And I will pour out on the house of David and the inhabitants of Jerusalem a spirit of grace and pleas for mercy, so that, when they look on me, on him whom they have pierced, they shall mourn for him, as one mourns for an only child, and weep bitterly over him, as one weeps over a firstborn.

This Old Testament prophecy from Zechariah anticipates the sorrowful yet redemptive event of Good Friday. The imagery of looking upon the one whom they have pierced and mourning as for an only child foreshadows the deep emotional and spiritual impact of Christ’s crucifixion.

It portrays a divine outpouring of grace and mercy that leads to heartfelt repentance.

Revelation 1:18 (NIV)

I am the Living One; I was dead, and now look, I am alive for ever and ever! And I hold the keys of death and Hades.
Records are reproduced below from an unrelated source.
(* ===== verification/Fpu.v ===== *)
(** * The floating-point unit at boot: src/init/fpu.c

    The x87 and SSE registers, and the instructions of fpu_init as the processor's manual
    describes them. [fxsave] and [fxrstor] are the image of the registers in 512 bytes of
    memory; every thread starts with the image fpu_init stored ([fpu_default_state] in Sched.v). *)
From S2P Require Import Prelude CMem.

(** [ftw] has a bit per x87 register in use, as the image has. *)
Record fpu_regs := mk_fpu {
  fcw : Z; fsw : Z; ftw : Z; fop : Z; fip : Z; fdp : Z;
  mxcsr : Z;
  st_regs : list Z;          (* eight of 80 bits *)
  xmm : list Z;              (* sixteen of 128 bits *)
}.

(** The bits of MXCSR the processor has: all below 16, with or without DAZ. *)
Class FpuHw := {
  mxcsr_mask : Z;
  mxcsr_mask_known : mxcsr_mask = 0xFFBF ∨ mxcsr_mask = 0xFFFF;
}.

(** The control registers, and the array fpu_default_state from its index 0. *)
Record fpu_machine := mk_fm { cr0 : Z; cr4 : Z; fpu : fpu_regs; default_state : mem }.

Section fpu.
Context `{FpuHw}.

Definition fninit : M fpu_machine unit := modify (λ s,
  let f := fpu s in
  mk_fm (cr0 s) (cr4 s) (mk_fpu 0x37F 0 0 0 0 0 (mxcsr f) (st_regs f) (xmm f)) (default_state s)).
(** xorps %xmm[i], %xmm[i] *)
Definition xorps_self (i : nat) : M fpu_machine unit := modify (λ s,
  let f := fpu s in
  let xmm' := alter (λ v, Z.lxor v v) i (xmm f) in
  mk_fm (cr0 s) (cr4 s) (mk_fpu (fcw f) (fsw f) (ftw f) (fop f) (fip f) (fdp f) (mxcsr f) (st_regs f) xmm') (default_state s)).
(** Reserved bits are a general protection fault. *)
Definition ldmxcsr (v : Z) : M fpu_machine unit :=
  if negb (Z.land v (Z.lnot mxcsr_mask) =? 0) then mundef "#GP"
  else modify (λ s,
    let f := fpu s in
    mk_fm (cr0 s) (cr4 s) (mk_fpu (fcw f) (fsw f) (ftw f) (fop f) (fip f) (fdp f) v (st_regs f) (xmm f)) (default_state s)).

(** Registers of [n] bytes, one every 16 bytes. *)
Fixpoint store_regs (n : nat) (a : Z) (vs : list Z) (m : mem) : mem :=
  match vs with [] => m | v :: vs' => store_regs n (a + 16) vs' (stn n a v m) end.
Fixpoint load_regs (n k : nat) (m : mem) (a : Z) : list Z :=
  match k with O => [] | S k' => ldn n m a :: load_regs n k' m (a + 16) end.

(** The image at [a]; the bytes after the registers are not written. *)
Definition fxsave_control (f : fpu_regs) (a : Z) (m : mem) : mem :=
  st32 (a + 28) mxcsr_mask (st32 (a + 24) (mxcsr f) (st64 (a + 16) (fdp f) (st64 (a + 8) (fip f)
    (stn 2 (a + 6) (fop f) (stn 2 (a + 4) (ftw f) (stn 2 (a + 2) (fsw f) (stn 2 a (fcw f) m))))))).
Definition fxsave (f : fpu_regs) (a : Z) (m : mem) : mem :=
  store_regs 16 (a + 160) (xmm f) (store_regs 10 (a + 32) (st_regs f) (fxsave_control f a m)).
Definition fxrstor (m : mem) (a : Z) : fpu_regs :=
  mk_fpu (ldn 2 m a) (ldn 2 m (a + 2)) (ldn 2 m (a + 4)) (ldn 2 m (a + 6)) (ld64 m (a + 8)) (ld64 m (a + 16))
    (ld32 m (a + 24)) (load_regs 10 8 m (a + 32)) (load_regs 16 16 m (a + 160)).

(** EM off, MP on; OSFXSR and OSXMMEXCPT on. *)
Definition enable_fpu : M fpu_machine unit := modify (λ s,
  let cr0' := Z.lor (Z.land (cr0 s) (u64 (Z.lnot (Z.shiftl 1 2)))) (Z.shiftl 1 1) in
  let cr4' := Z.lor (Z.lor (cr4 s) (Z.shiftl 1 9)) (Z.shiftl 1 10) in
  mk_fm cr0' cr4' (fpu s) (default_state s)).

Definition fpu_init : M fpu_machine unit :=
  _ ← enable_fpu;
  _ ← fninit;
  _ ← for_each (seq 0 16) xorps_self;
  _ ← ldmxcsr 0x1F80;
  modify (λ s, mk_fm (cr0 s) (cr4 s) (fpu s) (fxsave (fpu s) 0 (default_state s))).

(** ** Images *)

Lemma ldb_store_regs n a vs m b : b < a → ldb (store_regs n a vs m) b = ldb m b.
Proof.
  revert a m. induction vs as [|v vs IH]; intros a m Hb; [done|]. simpl. rewrite IH by lia. apply ldb_stn_ne. lia.
Qed.
Lemma ldn_store_regs n k a vs m b : b + Z.of_nat k ≤ a → ldn k (store_regs n a vs m) b = ldn k m b.
Proof. intros Hb. apply ldn_ext. intros i Hi. apply ldb_store_regs. lia. Qed.
Lemma load_regs_ext n k m m' a : (n ≤ 16)%nat → (∀ b, a ≤ b < a + 16 * Z.of_nat k → ldb m' b = ldb m b) →
  load_regs n k m' a = load_regs n k m a.
Proof.
  intros Hn. revert a. induction k as [|k IH]; intros a Hm; [done|]. simpl. f_equal.
  - apply ldn_ext. intros i Hi. apply Hm. lia.
  - apply IH. intros b Hb. apply Hm. lia.
Qed.
Lemma load_store_regs n a vs m : (n ≤ 16)%nat → Forall (λ v, 0 ≤ v < 2 ^ (8 * Z.of_nat n)) vs →
  load_regs n (length vs) (store_regs n a vs m) a = vs.
Proof.
  intros Hn. revert a m. induction vs as [|v vs IH]; intros a m Hvs; [done|]. apply Forall_cons in Hvs as [Hv Hvs]. simpl.
  rewrite ldn_store_regs by lia. rewrite ldn_stn_eq, Z.mod_small by done. f_equal. by apply IH.
Qed.

(** The registers have their widths. *)
Record fpu_ok (f : fpu_regs) : Prop := {
  fo_words : Forall (λ v, 0 ≤ v < 2 ^ 16) [fcw f; fsw f; ftw f; fop f];
  fo_ptrs : 0 ≤ fip f < 2 ^ 64 ∧ 0 ≤ fdp f < 2 ^ 64;
  fo_mxcsr : 0 ≤ mxcsr f < 2 ^ 32;
  fo_st : length (st_regs f) = 8%nat ∧ Forall (λ v, 0 ≤ v < 2 ^ 80) (st_regs f);
  fo_xmm : length (xmm f) = 16%nat ∧ Forall (λ v, 0 ≤ v < 2 ^ 128) (xmm f);
}.

Lemma fxrstor_fxsave f a m : fpu_ok f → fxrstor (fxsave f a m) a = f.
Proof.
  intros [Hw [Hip Hdp] Hmx [Hls Hst] [Hlx Hx]]. destruct f as [w1 w2 w3 w4 ip dp mx st x]. simpl in *.
  apply Forall_cons in Hw as [Hw1 Hw]. apply Forall_cons in Hw as [Hw2 Hw]. apply Forall_cons in Hw as [Hw3 Hw].
  apply Forall_cons in Hw as [Hw4 _].
  unfold fxrstor, fxsave. cbn [fcw fsw ftw fop fip fdp mxcsr st_regs xmm]. f_equal.
  8:{ set (c := fxsave_control _ a m). pose proof (load_store_regs 10 (a + 32) st c ltac:(lia) Hst) as E. rewrite Hls in E.
      rewrite (load_regs_ext _ _ (store_regs 10 (a + 32) st c)); [exact E|lia|]. intros b Hb. apply ldb_store_regs. lia. }
  8:{ set (c := store_regs 10 _ st _). pose proof (load_store_regs 16 (a + 160) x c ltac:(lia) Hx) as E. by rewrite Hlx in E. }
  all: rewrite !ldn_store_regs by lia; unfold fxsave_control; cbn [fcw fsw ftw fop fip fdp mxcsr st_regs xmm];
    repeat first [rewrite ldn_stn_eq; by apply Z.mod_small | rewrite ldn_stn_ne by lia].
Qed.

(** Nothing outside the image's registers is written. *)
Lemma ldb_store_regs_above n a vs m b : (n ≤ 16)%nat → a + 16 * Z.of_nat (length vs) ≤ b → ldb (store_regs n a vs m) b = ldb m b.
Proof.
  intros Hn. revert a m. induction vs as [|v vs IH]; intros a m Hb; [done|]. simpl in *. rewrite IH by lia.
  apply ldb_stn_ne. lia.
Qed.
Lemma ldb_fxsave f a m b : fpu_ok f → a + 416 ≤ b → ldb (fxsave f a m) b = ldb m b.
Proof.
  intros [_ _ _ [Hls _] [Hlx _]] Hb. unfold fxsave, fxsave_control.
  rewrite !ldb_store_regs_above by lia. rewrite !ldb_stn_ne by lia. done.
Qed.

Definition set_xmm (x : list Z) (s : fpu_machine) : fpu_machine :=
  let f := fpu s in
  mk_fm (cr0 s) (cr4 s) (mk_fpu (fcw f) (fsw f) (ftw f) (fop f) (fip f) (fdp f) (mxcsr f) (st_regs f) x) (default_state s).
Lemma xorps_loop pre post s : for_each (seq (length pre) (length post)) xorps_self (set_xmm (pre ++ post) s)
  = Done (tt, set_xmm (pre ++ replicate (length post) 0) s).
Proof.
  revert pre. induction post as [|v post IH]; intros pre; [reflexivity|]. cbn [length seq for_each].
  rewrite (bind_Done (xorps_self _) _ _ tt (set_xmm ((pre ++ [0]) ++ post) s)).
  - specialize (IH (pre ++ [0])). rewrite length_app, Nat.add_1_r in IH. rewrite IH. by rewrite <- (assoc app).
  - unfold xorps_self, modify, set_xmm. cbn [fpu xmm cr0 cr4 fcw fsw ftw fop fip fdp mxcsr st_regs default_state].
    rewrite alter_app_r_alt, Nat.sub_diag by lia. simpl. by rewrite Z.lxor_nilpotent, <- (assoc app).
Qed.
Lemma xorps_all s : length (xmm (fpu s)) = 16%nat →
  for_each (seq 0 16) xorps_self s = Done (tt, set_xmm (replicate 16 0) s).
Proof.
  intros Hx. pose proof (xorps_loop [] (xmm (fpu s)) s) as E. rewrite Hx in E.
  assert (set_xmm ([] ++ xmm (fpu s)) s = s) as Es by (by destruct s as [? ? [] ?]). rewrite Es in E. exact E.
Qed.

(** Fpu_init turns the FPU and SSE on and stores the image of a reset unit: whatever the
    registers held, restoring the image gives the control word 0x37F and MXCSR 0x1F80 (every
    exception masked), no x87 register in use, and zero in the SSE registers, which is what every
    new thread starts with. *)
Theorem fpu_init_image s : fpu_ok (fpu s) →
  ∃ s', fpu_init s = Done (tt, s')
    ∧ Z.testbit (cr0 s') 2 = false ∧ Z.testbit (cr0 s') 1 = true
    ∧ Z.testbit (cr4 s') 9 = true ∧ Z.testbit (cr4 s') 10 = true
    ∧ fpu s' = mk_fpu 0x37F 0 0 0 0 0 0x1F80 (st_regs (fpu s)) (replicate 16 0)
    ∧ fxrstor (default_state s') 0 = fpu s'
    ∧ (∀ i, 416 ≤ i < 512 → ldb (default_state s') i = ldb (default_state s) i).
Proof.
  intros Hok. set (f' := mk_fpu 0x37F 0 0 0 0 0 0x1F80 (st_regs (fpu s)) (replicate 16 0)).
  assert (fpu_ok f') as Hok'.
  { destruct Hok as [_ _ _ Hst _]. split; [by repeat constructor|done|done|done|]. split; [done|by repeat constructor]. }
  exists (mk_fm (Z.lor (Z.land (cr0 s) (u64 (Z.lnot (Z.shiftl 1 2)))) (Z.shiftl 1 1))
    (Z.lor (Z.lor (cr4 s) (Z.shiftl 1 9)) (Z.shiftl 1 10)) f' (fxsave f' 0 (default_state s))). split.
  - unfold fpu_init, enable_fpu, fninit. rewrite !modify_bind.
    erewrite bind_Done; [|apply xorps_all; exact (proj1 (fo_xmm _ Hok))].
    assert (Z.land 0x1F80 (Z.lnot mxcsr_mask) = 0) as Hmask by (destruct mxcsr_mask_known as [-> | ->]; reflexivity).
    unfold ldmxcsr. rewrite Hmask. reflexivity.
  - cbn [cr0 cr4 fpu default_state]. rewrite !Z.lor_spec, Z.land_spec.
    split; [by rewrite andb_false_r|]. split; [apply orb_true_r|]. split; [by rewrite orb_true_r|]. split; [apply orb_true_r|].
    split; [done|]. split; [by apply fxrstor_fxsave|]. intros i Hi. apply ldb_fxsave; lia || done.
Qed.
End fpu.

Module FpuWitness.
#[export, program] Instance demo_fpu : FpuHw := {| mxcsr_mask := 0xFFFF |}.
Next Obligation. by right. Qed.
Definition used_fpu : fpu_regs := mk_fpu 0x27F 0x3800 1 0 0x1234 0 0x9FC0 (replicate 8 7) (replicate 16 (2 ^ 128 - 1)).
Lemma used_fpu_ok : fpu_ok used_fpu.
Proof. split; try by repeat constructor. Qed.
Lemma fpu_init_image_witness : ∃ s', fpu_init (mk_fm 0x80000015 0x20 used_fpu ∅) = Done (tt, s')
  ∧ fcw (fxrstor (default_state s') 0) = 0x37F ∧ xmm (fxrstor (default_state s') 0) = replicate 16 0.
Proof.
  destruct (fpu_init_image (mk_fm 0x80000015 0x20 used_fpu ∅) used_fpu_ok) as (s' & Hr & _ & _ & _ & _ & Hf & Hx & _).
  exists s'. split; [exact Hr|]. rewrite Hx, Hf. split; reflexivity.
Defined.
End FpuWitness.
In the book of Revelation, Jesus declares his triumph over death, signifying the ultimate victory accomplished on Good Friday and Easter. This verse provides a powerful conclusion to the narrative of Christ’s redemptive work, assuring believers of his eternal life and authority over death.

The keys of death and Hades symbolize Christ’s sovereignty over the grave and the promise of resurrection for all who believe in him.

Matthew 26:39 (ESV)

And going a little farther he fell on his face and prayed, saying, “My Father, if it be possible, let this cup pass from me; nevertheless, not as I will, but as you will.”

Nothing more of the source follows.